O QUE VIRÁ DEPOIS DA ÚLTIMA PARADA?


Você já viu isso em um dos filmes antigos de super heróis.  Um trem em velocidade cruzeiro se dá conta de que um pedaço dos trilhos, lá na frente, sumiu e para não levar os passageiros ao fundo do despenhadeiro o maquinista tenta parar. A coisa não tá dando certo até que um homem de capa vermelha e com um grande “S” no peito preenche com seu próprio corpo o vazio dos trilhos. A plateia suspira aliviada. Tudo termina bem com todos os vagões chegando a seu destino sãos e salvos.

Nosso caso é diferente. Nosso trem é uma locomotiva antiga sem manutenção e que, ora vejam, por algum defeito de fabricação anda para trás.  O maquinista, de tão habituado a isso acha a coisa mais natural do mundo. Ele só conhece o seu trajeto torto o qual percorre há anos sem sequer se dar conta de que após o ponto final tem um precipício. Mas isso parece não ter a menor importância. O trem anda muito devagar e certamente estará parado pouco antes do ponto final. O que ele ainda não sabe é que, dessa vez, surgiu um precipício no lugar do ponto final. E nessa história não há nenhum super herói  com poderes especiais para mudar o curso do destino.

 Dilma Vana precisa demitir mais gente no IBGE para evitar que os novos dados sobre os indicadores industriais sejam publicados. E eles são assustadores: faturamento, horas trabalhadas, utilização da capacidade instalada e emprego deslizam ladeira abaixo pelo quarto mês consecutivo.

Não é preciso ser uma analista econômico para entender o porquê. Dilma Vana e seu partido fizeram todas as opções erradas. Celso Ming em um didático artigo no O Estado de São Paulo de hoje coloca as coisas sob a perspectiva correta:

1.     O câmbio está defasado porque está sendo manipulado pelo Banco Central para tentar combater a inflação e não para alinhar preços internos e externos como deveria.

2.     A inflação está fora dos trilhos porque este governo não tem nenhum compromisso com o controle das contas públicas e se utiliza de malabarismos enganosos para ludibriar a sociedade.

3.     Os juros estão altos  para tentar consertar os equívocos da política econômica o que, obviamente, inviabiliza o crédito.
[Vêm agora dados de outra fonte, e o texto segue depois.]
(** * Algebra pool pricing: liquidity book, event handlers, bit width

    A shallow embedding of [src/dex/algebra/algebra.ts],
    [src/dex/algebra/mostSignificantBit.ts], the pool types and the
    internal constants, with the properties of the specification stated
    over it.

    Conventions.
    - JS [number]s that hold tick indices, array indices and fees are
      integers and are modelled by [Z]; so are [bigint]s, and the JSBI
      values that only functions of the JSBI library handle
      ([mostSignificantBit]).  Where the code applies an operator of the
      language to a JSBI object ([getBuyPrice], [getSellPrice]) the object
      is modelled as the object it is.
    - A JS call either returns or throws: [Outcome].  Loops are run with
      fuel; [OutOfFuel] is the third outcome and is never caught.
    - The handlers mutate the pool object they are given, so pool objects
      live in a store and are passed by reference ([PoolRef]). *)

From Stdlib Require Import ZArith Lia Bool List.
From stdpp Require Import base option list gmap strings.

Local Open Scope Z_scope.

(** ** Outcomes of JS evaluation *)

Inductive JsError : Type :=
| TypeError
| ReferenceError
| RangeError
| DecodeError
| PlainError.

Inductive Outcome (A : Type) : Type :=
| Ret (a : A)
| Throw (e : JsError)
| OutOfFuel.

Arguments Ret {A} a.
Arguments Throw {A} e.
Arguments OutOfFuel {A}.

(** ** internalConstants.ts and mostSignificantBit.ts *)

Module BitWidth.

Definition ZERO : Z := 0.

Definition MaxUint256 : Z :=
  115792089237316195423570985008687907853269984665640564039457584007913129639935.

Definition TWO : Z := 2.

(** [[128, 64, 32, 16, 8, 4, 2, 1].map(pow => [pow, 2 ** pow])] *)
Definition POWERS_OF_2 : list (Z * Z) :=
  List.map (fun pow : Z => (pow, TWO ^ pow)) [128; 64; 32; 16; 8; 4; 2; 1].
Inductive Scope := ScRecurring | ScWeek | ScMonth | ScToday.

#[global] Instance Scope_eq_dec : EqDecision Scope.
Proof. solve_decision. Defined.

Record Exceptions := mkExceptions {
  byDate : gmap Z (gmap string (list Range));
  byWeek : gmap Z (gmap string (list (list Range)));
  byMonth : gmap Z (gmap string (list (list Range)))
}.

Record Order := mkOrder {
  ord_recurring : gmap string Z;
  ord_week : gmap Z (gmap string Z);
  ord_month : gmap Z (gmap string Z)
}.

Record WeekCore := mkWeekCore {
  TASKS : list Task;
  EXACT : gmap string (list (list Range));
  EXCEPTIONS : Exceptions;
  LAST_SCOPE : gmap string Scope;
  ORDER : Order;
  _saveSeq : Z;
  weekOffset : Z;
  visibleWeekFirst : Z
}.

(** [obj[k1]?.[k2]] on a dictionary of dictionaries. *)
Definition lookup2 {V} (m : gmap Z (gmap string V)) (k1 : Z) (k2 : string)
  : option V := m !! k1 ≫= (.!! k2).

(** [obj[k1] = obj[k1] || {}; obj[k1][k2] = v] *)
Definition insert2 {V} (k1 : Z) (k2 : string) (v : V)
    (m : gmap Z (gmap string V)) : gmap Z (gmap string V) :=
  <[k1 := <[k2 := v]> (default ∅ (m !! k1))]> m.

(** [if(obj[k1]?.[k2]){ delete obj[k1][k2];
      if(Object.keys(obj[k1]).length===0) delete obj[k1]; }] *)
Definition delete2 {V} (k1 : Z) (k2 : string)
    (m : gmap Z (gmap string V)) : gmap Z (gmap string V) :=
  match m !! k1 with
  | Some inner =>
      match inner !! k2 with
      | Some _ =>
          let inner' := delete k2 inner in
          if bool_decide (size inner' = 0%nat) then delete k1 m
          else <[k1 := inner']> m
      | None => m
      end
  | None => m
  end.

(** ** Effective-range resolver *)

(** [_effectiveExactForTask(taskKey)] *)
Definition _effectiveExactForTask (st : WeekCore) (taskKey : string) : WeekRanges :=
  let eff := _deepCopyWeek (EXACT st !! taskKey) in
  let wkKey := _fmtWeekKey (visibleWeekFirst st) in
  let moKey := _fmtMonthKey (visibleWeekFirst st) in
  let weekOverride := lookup2 (byWeek (EXCEPTIONS st)) wkKey taskKey in
  let monthOverride := lookup2 (byMonth (EXCEPTIONS st)) moKey taskKey in
  let eff := match monthOverride with
             | Some mo => _deepCopyWeek (Some mo) | None => eff end in
  let eff := match weekOverride with
             | Some wo => _deepCopyWeek (Some wo) | None => eff end in
  foldl (λ eff d,
           let dateKey := _fmtDate (_addDays (visibleWeekFirst st) (Z.of_nat d)) in
           match lookup2 (byDate (EXCEPTIONS st)) dateKey taskKey with
           | Some dayOverride =>
               <[d := (λ r, mkRange (startMin r) (endMin r)) <$> dayOverride]> eff
           | None => eff
           end)
        eff (seq 0 7).

(** The week that the resolver starts from, before date exceptions: the
    week exception if present, else the month exception if present, else
    the recurring template. *)
Definition scopedWeek (st : WeekCore) (taskKey : string) : option WeekRanges :=
  match lookup2 (byWeek (EXCEPTIONS st)) (_fmtWeekKey (visibleWeekFirst st)) taskKey with
  | Some wo => Some wo
  | None =>
      match lookup2 (byMonth (EXCEPTIONS st)) (_fmtMonthKey (visibleWeekFirst st)) taskKey with
      | Some mo => Some mo
      | None => EXACT st !! taskKey
      end
  end.

(** *** The resolver on a heap of week arrays

    [_effectiveExactForTask] assigns to [eff[d]].  To see that this never
    reaches an array of the store, week arrays are here objects on a
    heap and the dictionaries hold references to them.  Day arrays and
    range objects are only read or freshly made by this function, so they
    stay values. *)

Abbreviation loc := positive.
Abbreviation heap := (gmap positive (list (list Range))).

Record RefStore := mkRefStore {
  refEXACT : gmap string loc;
  refByWeek : gmap Z (gmap string loc);
  refByMonth : gmap Z (gmap string loc);
  refByDate : gmap Z (gmap string (list Range))
}.

(** A new array object. *)
Definition allocWeek (w : WeekRanges) (h : heap) : loc * heap :=
  let l := fresh (dom h) in (l, <[l := w]> h).

(** [_deepCopyWeek(w)] where [w] is a reference or [undefined]. *)
Definition _deepCopyWeek_ref (w : option loc) (h : heap) : loc * heap :=
  allocWeek (_deepCopyWeek (w ≫= (h !!.))) h.

(** [eff[d] = v] *)
Definition writeDay (eff : loc) (d : nat) (v : DayRanges) (h : heap) : heap :=
  alter (λ w, <[d := v]> w) eff h.

(** [_effectiveExactForTask(taskKey)] on the heap: the reference it
    returns and the heap it leaves. *)
Definition _effectiveExactForTask_ref (first : Z) (rs : RefStore)
    (taskKey : string) (h : heap) : loc * heap :=
  let r := _deepCopyWeek_ref (refEXACT rs !! taskKey) h in
  let wkKey := _fmtWeekKey first in
  let moKey := _fmtMonthKey first in
  let weekOverride := lookup2 (refByWeek rs) wkKey taskKey in
  let monthOverride := lookup2 (refByMonth rs) moKey taskKey in
  let r := match monthOverride with
           | Some mo => _deepCopyWeek_ref (Some mo) r.2 | None => r end in
  let r := match weekOverride with
           | Some wo => _deepCopyWeek_ref (Some wo) r.2 | None => r end in
  (r.1,
   foldl (λ h d,
            let dateKey := _fmtDate (_addDays first (Z.of_nat d)) in
            match lookup2 (refByDate rs) dateKey taskKey with
            | Some dayOverride =>
                writeDay r.1 d ((λ r, mkRange (startMin r) (endMin r)) <$> dayOverride) h
            | None => h
            end)
         r.2 (seq 0 7)).

(** The heap [h] and the references [rs] hold the store of [st]: every
    reference points to an array, and following the references gives the
    dictionaries of [st]. *)
Definition represents (h : heap) (rs : RefStore) (st : WeekCore) : Prop :=
  (∀ k l, refEXACT rs !! k = Some l → is_Some (h !! l)) ∧
  (∀ k1 k2 l, lookup2 (refByWeek rs) k1 k2 = Some l → is_Some (h !! l)) ∧
  (∀ k1 k2 l, lookup2 (refByMonth rs) k1 k2 = Some l → is_Some (h !! l)) ∧
  (∀ k, EXACT st !! k = refEXACT rs !! k ≫= (h !!.)) ∧
  (∀ k1 k2, lookup2 (byWeek (EXCEPTIONS st)) k1 k2
            = lookup2 (refByWeek rs) k1 k2 ≫= (h !!.)) ∧
  (∀ k1 k2, lookup2 (byMonth (EXCEPTIONS st)) k1 k2
            = lookup2 (refByMonth rs) k1 k2 ≫= (h !!.)) ∧
  byDate (EXCEPTIONS st) = refByDate rs.

(** ** Slot grid builder *)

(** The indices of [for(let s=sa; s<sb; s++)]. *)
Definition loopSlots (sa sb : Z) : list Z := seqZ sa (sb - sa).

(** [arr[i]] for an integer index. *)
Definition at_index {A} (l : list A) (i : Z) : option A :=
  if bool_decide (0 ≤ i) then l !! Z.to_nat i else None.

(** [if(targetSlots[d][s]===null) targetSlots[d][s]=cat;] -- the grids
    that the engine passes have all seven rows ([_blankWeekSlots]); a
    missing row is left alone here. *)
Definition claimSlot (cat : string) (targetSlots : WeekSlots) (ds : nat * Z)
  : WeekSlots :=
  match targetSlots !! ds.1 with
  | Some row =>
      match at_index row ds.2 with
      | Some None => <[ds.1 := <[Z.to_nat ds.2 := Some cat]> row]> targetSlots
      | _ => targetSlots
      end
  | None => targetSlots
  end.

(** The (day, slot) cells that the body of the [forEach] in
    [_applyRangesToSlots] visits for one range [R] of day [d], in order. *)
Definition rangeVisits (d : nat) (R : Range) : list (nat * Z) :=
  let a := _round15 (startMin R) in
  let b := _round15 (endMin R) in
  if bool_decide (b = a) then []
  else if bool_decide (b > a) then
    let sa := _minsToSlot a in
    let sb := _minsToSlot b in
    (λ s, (d, s)) <$> loopSlots sa sb
  else
    let sa := _minsToSlot a in
    let sb := _minsToSlot (24 * 60) in
    let dn := ((d + 1) `mod` 7)%nat in
    let sa2 := _minsToSlot 0 in
    let sb2 := _minsToSlot b in
    ((λ s, (d, s)) <$> loopSlots sa sb) ++ ((λ s, (dn, s)) <$> loopSlots sa2 sb2).

(** [_applyRangesToSlots(cat, exact, targetSlots)] *)
Definition _applyRangesToSlots (cat : string) (exact : WeekRanges)
    (targetSlots : WeekSlots) : WeekSlots :=
  foldl (λ slots d,
           foldl (λ slots R, foldl (claimSlot cat) slots (rangeVisits d R))
                 slots (dayOf (Some exact) d))
        targetSlots (seq 0 7).

(** [Array.prototype.sort] with a comparator [(a,b) => f(a)-f(b)]: the
    stable sort by the key [f]. *)
Fixpoint sortInsert {A} (f : A → Z) (x : A) (l : list A) : list A :=
  match l with
  | [] => [x]
  | y :: l' => if bool_decide (f x ≤ f y) then x :: y :: l'
               else y :: sortInsert f x l'
  end.

Definition sortByKey {A} (f : A → Z) (l : list A) : list A :=
  foldr (sortInsert f) [] l.
Lemma parser_in_fuel fuel :
  (forall offset length st,
      0 <= offset -> 0 <= length ->
      offset + length <= Z.of_nat (List.length func) ->
      4 * length + 2 <= Z.of_nat fuel ->
      in_fuel (ParsePart fuel func offset length st).1)
  /\ (forall offset length st,
        1 <= length <= Z.of_nat (List.length func) ->
        4 * length <= Z.of_nat fuel
        \/ (char_at func offset = Ok "("%char /\ 4 * length - 1 <= Z.of_nat fuel) ->
        in_fuel (ScanEvaluated fuel func offset length st).1)
  /\ (forall offset length i scanEvaluated tokenized st,
        0 <= offset -> 0 <= length ->
        offset + length <= Z.of_nat (List.length func) -> 0 <= i ->
        1 <= Z.of_nat fuel -> 4 * (offset + length - i) + 1 <= Z.of_nat fuel ->
        in_fuel (Tokenize fuel func offset length i scanEvaluated tokenized st).1).
Proof.
  assert (Hsize : Z.of_nat (List.length func) < 2 ^ SIZE_WIDTH - 2)
    by (change (2 ^ SIZE_WIDTH) with (4 * 2 ^ 62); lia).
  induction fuel as [|fuel (IHP & IHS & IHT)].
  { split; [|split]; intros; lia. }
  rewrite Nat2Z.inj_succ. split; [|split].
  - intros offset length st Hoffset Hlength Hend Hfuel.
    rewrite ParsePart_S. unfold ParsePart_body.
    destruct (length =? 0); [fuel_done|].
    apply in_fuel_bindM; [apply IHT; lia|].
    intros [tokens scanEvaluated] st1 Htokens.
    destruct scanEvaluated; [fuel_done|].
    destruct (bool_decide _); [fuel_done|].
    apply Tokenize_length in Htokens; [|lia..]. simpl in Htokens.
    apply in_fuel_bindM; [apply in_fuel_liftM, in_fuel_Reduce; lia|].
    intros [v count] st2 _. destruct (negb _); [fuel_done|].
    apply in_fuel_liftM, in_fuel_vec_at.
  - intros offset length st Hlength Hfuel.
    rewrite ScanEvaluated_S. unfold ScanEvaluated_body.
    apply in_fuel_bindM; [apply in_fuel_liftM, in_fuel_char_at|].
    intros ch st1 [Hch ->]%liftM_Ok_inv.
    destruct (char_eqb "(" ch) eqn:Hparen.
    + apply char_eqb_eq in Hparen. subst ch.
      apply char_at_Ok_lt in Hch; [|discriminate].
      unfold sz_add at 1 2 3. rewrite (size_t_func (offset + 1)) by lia.
      apply in_fuel_bindM;
        [apply in_fuel_liftM, in_fuel_CountBetweenBraces_loop|].
      intros bracedLength st2 [Hbraces ->]%liftM_Ok_inv.
      apply CountBetweenBraces_Ok in Hbraces;
        [|lia|lia|lia|change (2 ^ SIZE_WIDTH) with (4 * 2 ^ 62); lia].
      apply in_fuel_bindM; [apply IHP; lia|]. intros; fuel_done.
    + assert (Hfuel' : 4 * length <= Z.succ (Z.of_nat fuel)).
      { destruct Hfuel as [Hfuel|[Hopen _]]; [exact Hfuel|].
        rewrite Hch in Hopen. injection Hopen as ->. discriminate. }
      destruct (IsLetter ch).
      * apply in_fuel_bindM; [apply in_fuel_liftM, in_fuel_ptr_add|].
        intros start st2 _.
        apply in_fuel_bindM; [apply in_fuel_liftM, in_fuel_char_at|].
        intros next st3 [Hnext ->]%liftM_Ok_inv.
        destruct (char_eqb next "(") eqn:Hnextparen.
        -- apply char_eqb_eq in Hnextparen. subst next.
           apply in_fuel_bindM; [apply in_fuel_GetFunctionNameApplyPrecision|].
           intros n st4 _.
           apply in_fuel_bindM; [apply IHS; [exact Hlength|right; split; [exact Hnext|lia]]|].
           intros [param offset2] st5 _. fuel_done.
        -- apply in_fuel_bindM; [apply in_fuel_ScanVariable|]. intros; fuel_done.
      * destruct (IsNumberPart ch); [|fuel_done].
        apply in_fuel_bindM; [apply in_fuel_liftM, in_fuel_ScanNumber|].
        intros [num offset2] st2 _. fuel_done.
  - intros offset length i scanEvaluated tokenized st Hoffset Hlength Hend Hi
      Hone Hfuel.
    rewrite Tokenize_S. unfold Tokenize_body, sz_add, sz_sub.
    rewrite (size_t_func (offset + length)), (size_t_func (length + offset)) by lia.
    destruct (i <? offset + length) eqn:E; [|fuel_done].
    apply Z.ltb_lt in E. rewrite size_t_func by lia.
    apply in_fuel_bindM.
    + destruct scanEvaluated; [apply IHS; lia|apply in_fuel_liftM, in_fuel_ScanOperator].
    + intros [token i'] st1 Hscan.
      assert (Hi' : i < i' <= Z.of_nat (List.length func)).
      { destruct scanEvaluated.
        - apply ScanEvaluated_progress in Hscan; lia.
        - apply liftM_Ok_inv in Hscan as [Hscan _].
          apply ScanOperator_progress in Hscan; [lia|exact Hsize]. }
      apply IHT; lia.
Qed.

End Fuel.

Lemma StripWhitespace_length function :
  (length (StripWhitespace function) <= String.length function)%nat.
Proof.
  induction function as [|ch function IH]; simpl; [lia|].
  destruct (char_eqb ch NUL); [simpl; lia|].
  destruct (negb (isspace ch)); simpl; lia.
Qed.

(** X1: [Parse] comes to an end on every text shorter than [2^62]
    characters: each turn of the token loop moves the offset forward, so
    the counter of the model, four steps for a character, never runs out. *)
Lemma Parse_in_fuel (function : string) (st : FunctionParser) :
  Z.of_nat (String.length function) < 2 ^ 62 ->
  (Parse function st).1 <> OutOfFuel.
Proof.
  intros Hsize. pose proof (StripWhitespace_length function) as Hstrip.
  rewrite Parse_unfold. cbv zeta.
  set (input := StripWhitespace function) in *.
  assert (Hinput : Z.of_nat (length input) < 2 ^ 62) by lia.
  pose proof (proj1 (parser_in_fuel input Hinput (ParseFuel input)) 0
                (Z.of_nat (length input)) FunctionParser_new) as Hrun.
  destruct (ParsePart _ _ _ _ _) as [[output| | |] st1]; simpl in *;
    try discriminate.
  exfalso. apply Hrun; [lia|lia|lia| |reflexivity].
  unfold ParseFuel. lia.
Qed.

Lemma Parse_in_fuel_witness : (Parse "sin(z)*(c+2)" FunctionParser_new).1 <> OutOfFuel.
Proof. apply Parse_in_fuel. vm_compute. reflexivity. Defined.

(** ** Precision capability (C4) *)

(** *** Functions in the tree and the precision *)

(** A token that goes with the precision of [st] goes with the precision of
    every later state of the scan. *)
Lemma tracked_extends func st st' token :
  session_extends func st st' -> tracked st token -> tracked st' token.
Proof.
  intros [_ _ _ [Hsame|Hsingle] _] Htoken e He Huses; [|exact Hsingle].
  rewrite Hsame. eapply Htoken; eauto.
Qed.

Lemma tracked_None st : tracked st None.
Proof. intros e [=]. Qed.

Lemma vec_at_Forall {A} (P : A -> Prop) (v : list A) k x :
  Forall P v -> vec_at v k = Ok x -> P x.
Proof.
  unfold vec_at. destruct (k <? 0); [discriminate|].
  destruct (v !! Z.to_nat k) eqn:Hk; [|discriminate].
  intros Hall [= <-]. eapply Forall_lookup_1; eauto.
Qed.

Lemma vec_set_Forall {A} (P : A -> Prop) (v : list A) k x :
  Forall P v -> P x -> Forall P (vec_set v k x).
Proof. intros Hall Hx. apply Forall_insert; assumption. Qed.

Lemma operator_at_Some precedence e name opPrecedence :
  operator_at precedence e = Some (name, opPrecedence) ->
  exists params0 params1, e = Operator name params0 params1 opPrecedence.
Proof.
  destruct e as [| | |name' p0 p1 prec]; simpl; try discriminate.
  destruct (prec =? precedence); [|discriminate]. intros [= <- <-]. eauto.
Qed.

(** A pass of the reducer builds its operators from tokens of the vector, so
    it keeps the tokens in line with the precision. *)
Lemma ReducePass_tracked st n precedence :
  forall v tokenCount storeIdx readIdx v' count,
    Forall (tracked st) v ->
    ReducePass n precedence v tokenCount storeIdx readIdx = Ok (v', count) ->
    Forall (tracked st) v'.
Proof.
  induction n as [|n IH]; intros v tokenCount storeIdx readIdx v' count Hall;
    cbn [ReducePass].
  - destruct (readIdx <? tokenCount); [discriminate|]. intros [= <- _]. exact Hall.
  - destruct (readIdx <? tokenCount); [|intros [= <- _]; exact Hall].
    destruct (vec_at v readIdx) as [[e|]| | |] eqn:Htok; cbn [bindO];
      try discriminate.
    pose proof (vec_at_Forall _ _ _ _ Hall Htok) as He.
    destruct (operator_at precedence e) as [[name opPrecedence]|] eqn:Hop.
    + destruct (negb _); [discriminate|].
      destruct (vec_at v (sz_sub storeIdx 1)) as [lhs| | |] eqn:Hlhs; cbn [bindO];
        try discriminate.
      pose proof (vec_at_Forall _ _ _ _ Hall Hlhs) as Hl.
      destruct (vec_at _ (sz_add readIdx 1)) as [rhs| | |] eqn:Hrhs; cbn [bindO];
        try discriminate.
      assert (Hr : tracked st rhs).
      { eapply vec_at_Forall; [|exact Hrhs].
        apply vec_set_Forall; [exact Hall|apply tracked_None]. }
      apply IH. repeat apply vec_set_Forall; try exact Hall; try apply tracked_None.
      intros op [= <-] Huses. simpl in Huses.
      apply orb_true_iff in Huses as [Huses|Huses].
      * destruct lhs as [lhs|]; [|discriminate]. eapply Hl; eauto.
      * destruct rhs as [rhs|]; [|discriminate]. eapply Hr; eauto.
    + apply IH. destruct (negb _); [|exact Hall].
      repeat apply vec_set_Forall; try exact Hall; try apply tracked_None.
      exact He.
Qed.

Lemma Reduce_tracked st v v' count :
  Forall (tracked st) v -> Reduce v = Ok (v', count) -> Forall (tracked st) v'.
Proof.
  intros Hall. unfold Reduce. cbv zeta.
  destruct (ReducePass _ 2 _ _ _ _) as [[v2 c2]| | |] eqn:H2; cbn [bindO];
    try discriminate.
  apply (ReducePass_tracked st) in H2; [|exact Hall].
  destruct (ReducePass _ 1 _ _ _ _) as [[v1 c1]| | |] eqn:H1; cbn [bindO];
    try discriminate.
  apply (ReducePass_tracked st) in H1; [|exact H2].
  intros H0. apply (ReducePass_tracked st) in H0; [exact H0|exact H1].
Qed.

(** Variables, constants and bare operators have no function in them. *)
Lemma ScanVariable_plain name offset st funcElem st' :
  ScanVariable name offset st = (Ok funcElem, st') ->
  uses_full_precision funcElem = false.
Proof.
  unfold ScanVariable.
  destruct (String.eqb _ "i"); [intros [= <- _]; reflexivity|].
  destruct (String.eqb _ "c"); [intros [= <- _]; reflexivity|].
  destruct (char_eqb _ "z"); [|discriminate].
  destruct (_ || _); [discriminate|].
  intros (index & st1 & _ & [= <- _])%bindM_Ok_inv. reflexivity.
Qed.

Lemma ScanOperator_plain func offset token offset' :
  ScanOperator func offset = Ok (token, offset') ->
  forall st, tracked st token.
Proof.
  unfold ScanOperator.
  destruct (char_at func offset) as [ch| | |]; cbn [bindO]; try discriminate.
  repeat (destruct (char_eqb ch _);
          [intros [= <- _] st e [= <-]; discriminate|]).
  discriminate.
Qed.

(** Every token the parser returns is in line with the precision of the
    state it returns: a [Function] node is built only after
    [GetFunctionNameApplyPrecision] has resolved its name. *)
Lemma tracked_parser func fuel :
  (forall offset length st output st',
      ParsePart fuel func offset length st = (Ok output, st') ->
      tracked st' output)
  /\ (forall offset length st token offset' st',
        ScanEvaluated fuel func offset length st = (Ok (token, offset'), st') ->
        tracked st' token)
  /\ (forall offset length i scanEvaluated tokenized st tokens scanEvaluated' st',
        Tokenize fuel func offset length i scanEvaluated tokenized st =
          (Ok (tokens, scanEvaluated'), st') ->
        Forall (tracked st) tokenized -> Forall (tracked st') tokens).
Proof.
  induction fuel as [|fuel (IHP & IHS & IHT)]; [split; [|split]; discriminate|].
  split; [|split].
  - intros offset length st output st'. rewrite ParsePart_S. unfold ParsePart_body.
    destruct (length =? 0); [discriminate|].
    intros ([tokens scanEvaluated] & st1 & Htokens & Hrun)%bindM_Ok_inv.
    apply IHT in Htokens; [|constructor].
    destruct scanEvaluated; [discriminate|].
    destruct (bool_decide _); [discriminate|].
    apply bindM_Ok_inv in Hrun as ([v count] & st2 & [Hreduce ->]%liftM_Ok_inv & Hrun).
    apply (Reduce_tracked st1) in Hreduce; [|exact Htokens].
    destruct (negb _); [discriminate|].
    apply liftM_Ok_inv in Hrun as [Hout ->].
    eapply vec_at_Forall; eauto.
  - intros offset length st token offset' st'.
    rewrite ScanEvaluated_S. unfold ScanEvaluated_body.
    intros (ch & st1 & [_ ->]%liftM_Ok_inv & Hrun)%bindM_Ok_inv.
    destruct (char_eqb "(" ch).
    { apply bindM_Ok_inv in Hrun as (bracedLength & st2 & [_ ->]%liftM_Ok_inv & Hrun).
      apply bindM_Ok_inv in Hrun as (inner & st3 & Hinner & [= <- _ <-]).
      eapply IHP, Hinner. }
    destruct (IsLetter ch).
    + apply bindM_Ok_inv in Hrun as (start & st2 & [_ ->]%liftM_Ok_inv & Hrun).
      apply bindM_Ok_inv in Hrun as (next & st3 & [_ ->]%liftM_Ok_inv & Hrun).
      destruct (char_eqb next "(").
      * apply bindM_Ok_inv in Hrun as (n & st4 & Hname & Hrun).
        apply bindM_Ok_inv in Hrun as ([param offset2] & st5 & Hinner & [= <- _ <-]).
        pose proof (proj1 (proj2 (preserves_parser func fuel)) _ _ _ _ _ Hinner)
          as Hext.
        apply IHS in Hinner.
        pose proof (GetFunctionNameApplyPrecision_step
                      (string_of_list_ascii
                         (take (Z.to_nat (CountNameLength start (sz_sub length offset)))
                            start))
                      (sz_add offset (CountNameLength start (sz_sub length offset)))
                      st) as Hstep.
        rewrite Hname in Hstep. destruct Hstep as (_ & _ & Hst4).
        intros e [= <-] Huses. simpl in Huses.
        apply orb_true_iff in Huses as [Huses|Huses].
        -- rewrite Huses in Hst4.
           assert (Hsingle : m_supportedPrecision st4 = Single).
           { rewrite Hst4. destruct (m_supportedPrecision st) eqn:Hp; simpl; auto. }
           destruct Hext as [_ _ _ [Hsame|Hdown] _]; congruence.
        -- destruct param as [param|]; [|discriminate]. eapply Hinner; eauto.
      * apply bindM_Ok_inv in Hrun as (elem & st4 & Hvar & [= <- _ <-]).
        apply ScanVariable_plain in Hvar. intros e [= <-] Huses. congruence.
    + destruct (IsNumberPart ch); [|discriminate].
      apply bindM_Ok_inv in Hrun as ([num offset2] & st2 & _ & [= <- _ <-]).
      intros e [= <-]. discriminate.
  - intros offset length i scanEvaluated tokenized st tokens scanEvaluated' st'.
    rewrite Tokenize_S. unfold Tokenize_body.
    destruct (i <? sz_add offset length); [|intros [= <- _ <-] Hall; exact Hall].
    intros ([token i'] & st1 & Hscan & Hrun)%bindM_Ok_inv Hall.
    eapply IHT; [exact Hrun|]. apply Forall_app. split.
    + destruct scanEvaluated.
      * pose proof (proj1 (proj2 (preserves_parser func fuel)) _ _ _ _ _ Hscan)
          as Hext.
        eapply Forall_impl; [exact Hall|]. intros tok. apply (tracked_extends func), Hext.
      * apply liftM_Ok_inv in Hscan as [_ ->]. exact Hall.
    + constructor; [|constructor]. destruct scanEvaluated.
      * eapply IHS, Hscan.
      * apply liftM_Ok_inv in Hscan as [Hscan _].
        eapply ScanOperator_plain, Hscan.
Qed.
4.     As empresas, por sua vez, não investem porque perderam a confiança na condução da política econômica atual que se utiliza do congelamento de preços e tarifas para tentar conter a inflação.

5.     Nossos produtos não são competitivos porque os conhecidos gargalos que compõem o “Custo Brasil” jamais foram atacados.

6.     Perdemos mercado externo porque o PT de Dilma Vana prefere se aliar ao MercoSUS da Argentina falida e da Venezuela bolivariana (seja lá o que isso signifique).

7.     Nossa indústria tem que competir com países como China e até com alguns vizinhos mais espertos como Chile e Colômbia que possuem custos internos menores e melhor gestão governamental.

Para que essa história tenha um final feliz é preciso muito trabalho. Primeiro é preciso alterar completamente o projeto do trem. Depois é necessário trocar o maquinista e por último eliminar o precipício. Não será preciso a ajuda de um super herói messiânico. Basta alguém de bom-senso, com certa competência em gestão, coragem e, claro, princípios e valores modernos, éticos e irretocáveis. Sobre isso você é quem vai decidir.